§ **EXERCISE AIM**
Transcribe word for word the lines below from the line with "intros Hw Hdoc." through the line with "destruct (mount_game (rng", ends included.

□ □ □ □ □

(* ===== verification/Liveness.v ===== *)
(** * Liveness: a game left alone ends, and a new game can be started

    [tick] (lines 63-99) moves the head one cell along [dirRef] on every
    call that does not end the game, and nothing but a key changes
    [dirRef].  So when no key is pressed the number of cells between the
    head and the wall it moves towards goes down by one per tick, and the
    game is over after 20 ticks at most.  The measure is [ticks_left]; the
    runs are those of [Controller.run] on the event of the tick timer,
    repeated.

    The second theorem is about the buttons (lines 183-187 and 194-206):
    from every state of a page in the document, two clicks at most lead to
    a new running game. *)

From S2P Require Import Prelude Grid Random Food Input Canvas World Engine Controller.

(** ** The measure *)

(** The number of steps a head at [head] can take along the unit direction
    [dir] and stay on the board. *)
Definition room (head dir : Cell.t) : Z :=
  if bool_decide (0 < Cell.x dir) then tileCount - 1 - Cell.x head
  else if bool_decide (Cell.x dir < 0) then Cell.x head
  else if bool_decide (0 < Cell.y dir) then tileCount - 1 - Cell.y head
  else Cell.y head.

(** [snake[0]] of line 68. *)
Definition head_of (w : World) : Cell.t := default start (head (snakeRef w)).

(** The ticks the snake of [w] can take before it is at the wall. *)
Definition ticks_left (w : World) : nat := Z.to_nat (room (head_of w) (dirRef w)).

(** The events of a game left alone for [n] intervals: the timer [id]
    elapses [n] times. *)
Definition idle (n id : nat) : list Event := replicate n (TimerFires id).

(** A field of the state after the eat or the move branch of [tick]. *)
Ltac tick_frame := unfold ate, moved; world_simpl; done.

(** ** The measure and the wall test *)

Lemma room_range head dir :
  is_direction dir → in_grid head → 0 ≤ room head dir ≤ tileCount - 1.
Proof.
  intros Hd%is_direction_inv Hh. unfold in_grid, tileCount in *.
  destruct Hd as [-> | [-> | [-> | ->]]]; unfold room, tileCount; simpl; lia.
Qed.

(** The next head is on the board exactly when there is room. *)
Lemma room_step head dir :
  is_direction dir → in_grid head → in_grid (Cell.add head dir) ↔ 0 < room head dir.
Proof.
  intros Hd%is_direction_inv Hh. unfold in_grid, tileCount in *.
  destruct Hd as [-> | [-> | [-> | ->]]]; unfold room, tileCount; simpl; lia.
Qed.

Lemma room_add head dir :
  is_direction dir → room (Cell.add head dir) dir = room head dir - 1.
Proof.
  intros Hd%is_direction_inv.
  destruct Hd as [-> | [-> | [-> | ->]]]; unfold room, tileCount; simpl; lia.
Qed.

Section liveness.
Context `{RandomSource}.
Implicit Types (w : World) (id : nat).

Lemma ticks_left_bound w : page_ok w → (ticks_left w < Z.to_nat tileCount)%nat.
Proof.
  intros ((Hne & _ & Hgrid & Hdir & _) & _). unfold ticks_left, head_of.
  destruct (snakeRef w) as [|first rest]; [done|]. apply Forall_cons in Hgrid as [Hfirst _].
  pose proof (room_range first (dirRef w) Hdir Hfirst). simpl. unfold tileCount in *. lia.
Qed.

(** A step of the snake to a cell of the board uses up one unit of room. *)
Lemma ticks_left_step w w' first rest rest' :
  page_ok w → snakeRef w = first :: rest → in_grid (Cell.add first (dirRef w)) →
  snakeRef w' = Cell.add first (dirRef w) :: rest' → dirRef w' = dirRef w →
  (ticks_left w' < ticks_left w)%nat.
Proof.
  intros ((_ & _ & Hgrid & Hdir & _) & _) Hs Hnext Hs' Hd'.
  unfold ticks_left, head_of. rewrite Hs', Hd', Hs in *. simpl.
  apply Forall_cons in Hgrid as [Hfirst _].
  apply room_step in Hnext; [|done..]. rewrite room_add by done. lia.
Qed.

(** One tick of a running game: the game is over and the alert shown, or
    it goes on with the same timers and less room. *)
Lemma tick_progress w :
  page_ok w → runningRef w = true →
  runningRef (final (tick w)) = false ∧ timers (final (tick w)) = ∅ ∧
    alerts (final (tick w)) = alerts w ++ [game_over_message (scoreRef (final (tick w)))] ∨
  runningRef (final (tick w)) = true ∧ timers (final (tick w)) = timers w ∧
    (ticks_left (final (tick w)) < ticks_left w)%nat.
Proof.
  intros Hw Hrun. pose proof Hw as (Hplay & Hsched & _).
  destruct (tick_view w) as [?|? ?|first rest _ Hs Hhit|first rest _ Hs Hgrid Hfree Hnone
    |first rest _ Hs Hgrid Hfree Hf|first rest food _ Hs Hgrid Hfree Hf Hne];
    [congruence|by destruct Hplay| |by destruct Hplay as (_ & _ & _ & _ & Hfood & _);
       unfold food_in_grid in Hfood; rewrite Hnone in Hfood|..]; cbn [final] in *.
  - left. split_and!; [by rewrite gameOver_eq| |by rewrite gameOver_eq].
    apply scheduled_stopped; [by apply gameOver_ok|by rewrite gameOver_eq].
  - right. split_and!; [tick_frame..|].
    eapply (ticks_left_step w _ first rest); [done..|tick_frame|tick_frame].
  - right. split_and!; [tick_frame..|].
    eapply (ticks_left_step w _ first rest (removelast (snakeRef w))); [done..| |].
    + unfold moved. world_simpl. by rewrite removelast_cons, Hs by by rewrite Hs.
    + unfold moved. by world_simpl.
Qed.

(** The game is over within [n] ticks when the room is less than [n]. *)
Lemma idle_ends n : ∀ w id timer,
  page_ok w → runningRef w = true →
  timers w !! id = Some timer → callback timer = TickCallback →
  (ticks_left w < n)%nat →
  ∃ k w', (0 < k ≤ n)%nat ∧ run (idle k id) w = Some w' ∧ runningRef w' = false ∧
          timers w' = ∅ ∧ last (alerts w') = Some (game_over_message (scoreRef w')).
Proof.
  induction n as [|n IH]; intros w id timer Hw Hrun Hid Hcb Hroom; [lia|].
  pose proof (handle_tick_timer w id timer Hid Hcb) as Hstep.
  destruct (tick_progress w Hw Hrun) as [(Hstop & Ht & Ha)|(Hrun' & Ht & Hless)].
  - exists 1%nat, (final (tick w)). unfold idle. simpl replicate.
    rewrite (run_cons_some _ _ _ _ Hstep).
    split_and!; [lia..|done|done|done|by rewrite Ha, last_snoc].
  - destruct (IH (final (tick w)) id timer) as (k & w' & Hk & Hrunk & Hstop);
      [apply (tick_ok w Hw)|done|by rewrite Ht|done|lia|].
    exists (S k), w'. split; [lia|]. split; [|done].
    unfold idle. simpl replicate. by rewrite (run_cons_some _ _ _ _ Hstep).
Qed.

(** C13. A game left alone ends: from every state of a running game that
    satisfies the page invariant, with no key pressed and no button
    clicked, the tick timer fires at most 20 times before the game is over,
    the timer is cancelled and the alert with the final score shown. *)
Theorem game_ends w :
  page_ok w → runningRef w = true → ticking w →
  ∃ id k w', (0 < k ≤ Z.to_nat tileCount)%nat ∧ run (idle k id) w = Some w' ∧
    runningRef w' = false ∧ timers w' = ∅ ∧
    last (alerts w') = Some (game_over_message (scoreRef w')).
Proof.
  intros Hw Hrun (id & timer & Hid & Hcb). exists id.
  by eapply idle_ends, ticks_left_bound.
Qed.

(** C25. A new game can always be started: from every state of a page in the
    document that satisfies the invariant, at most two clicks (Pause if the
    game runs, then Restart) lead to a page load, which is a running game
    with the snake on the centre cell, score 0 and the tick timer
    scheduled. *)
Theorem restart_possible w :
  page_ok w → in_document w = true →
  ∃ events w', (length events ≤ 2)%nat ∧ run events w = Some w' ∧
    reloads w' = S (reloads w) ∧ runningRef w' = true ∧ ticking w' ∧
    snakeRef w' = [start] ∧ scoreRef w' = 0.
Proof.
  intros Hw Hdoc.
  assert (∀ w0, reloads w0 = reloads w →
            reloads (reload w0) = S (reloads w) ∧ runningRef (reload w0) = true ∧
            ticking (reload w0) ∧ snakeRef (reload w0) = [start] ∧ scoreRef (reload w0) = 0)
    as Hnew.
  { intros w0 Hre. rewrite reload_reloads, Hre. unfold reload.
    destruct (mount_game (rng w0) (S (reloads w0)) (alerts w0))
      as (-> & _ & -> & _ & _ & -> & Ht).
    split_and!; try done. eexists 1%nat, _. by rewrite Ht, lookup_singleton_eq. }
  destruct (runningRef w) eqn:Hrun.
  - exists [ClickPause; ClickRestart], (reload (pause_click w)).
    split; [simpl; lia|]. split; [|apply Hnew; by rewrite pause_click_running].
    simpl. rewrite Hdoc. simpl. rewrite pause_click_running by done.
    unfold in_document in *. simpl. rewrite Hdoc. by unfold restart_click.
  - exists [ClickRestart], (reload w). split; [simpl; lia|]. split; [|by apply Hnew].
    simpl. rewrite Hdoc. simpl. unfold restart_click. by rewrite Hrun.
Qed.

End liveness.

(** ** Runs *)

#[local] Existing Instance demo_source.

(** The game of [Controller.page0] left alone: the snake eats at (11, 10),
    walks to the wall and the tenth tick ends the game with score 1. *)
Example idle_game :
  (λ w, (runningRef w, snakeRef w, alerts w)) <$> run (idle 10 1) page0
  = Some (false, [Cell.mk 19 10; Cell.mk 18 10], ["Game Over! Final Score: 1"]).
Proof. by vm_compute. Qed.

Lemma game_ends_witness :
  ∃ id k w', (0 < k ≤ Z.to_nat tileCount)%nat ∧ run (idle k id) page0 = Some w' ∧
    runningRef w' = false ∧ timers w' = ∅ ∧
    last (alerts w') = Some (game_over_message (scoreRef w')).
Proof.
  apply (game_ends page0 page0_ok); [done|]. eexists 1%nat, _. by vm_compute.
Defined.

Lemma restart_possible_witness :
  ∃ events w', (length events ≤ 2)%nat ∧ run events stopped_page = Some w' ∧
    reloads w' = S (reloads stopped_page) ∧ runningRef w' = true ∧ ticking w' ∧
    snakeRef w' = [start] ∧ scoreRef w' = 0.
Proof. apply (restart_possible stopped_page stopped_page_ok). by vm_compute. Defined.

□ □ □ □ □

§ **SOLVED EXERCISE**
  intros Hw Hdoc.
  assert (∀ w0, reloads w0 = reloads w →
            reloads (reload w0) = S (reloads w) ∧ runningRef (reload w0) = true ∧
            ticking (reload w0) ∧ snakeRef (reload w0) = [start] ∧ scoreRef (reload w0) = 0)
    as Hnew.
  { intros w0 Hre. rewrite reload_reloads, Hre. unfold reload.
    destruct (mount_game (rng w0) (S (reloads w0)) (alerts w0))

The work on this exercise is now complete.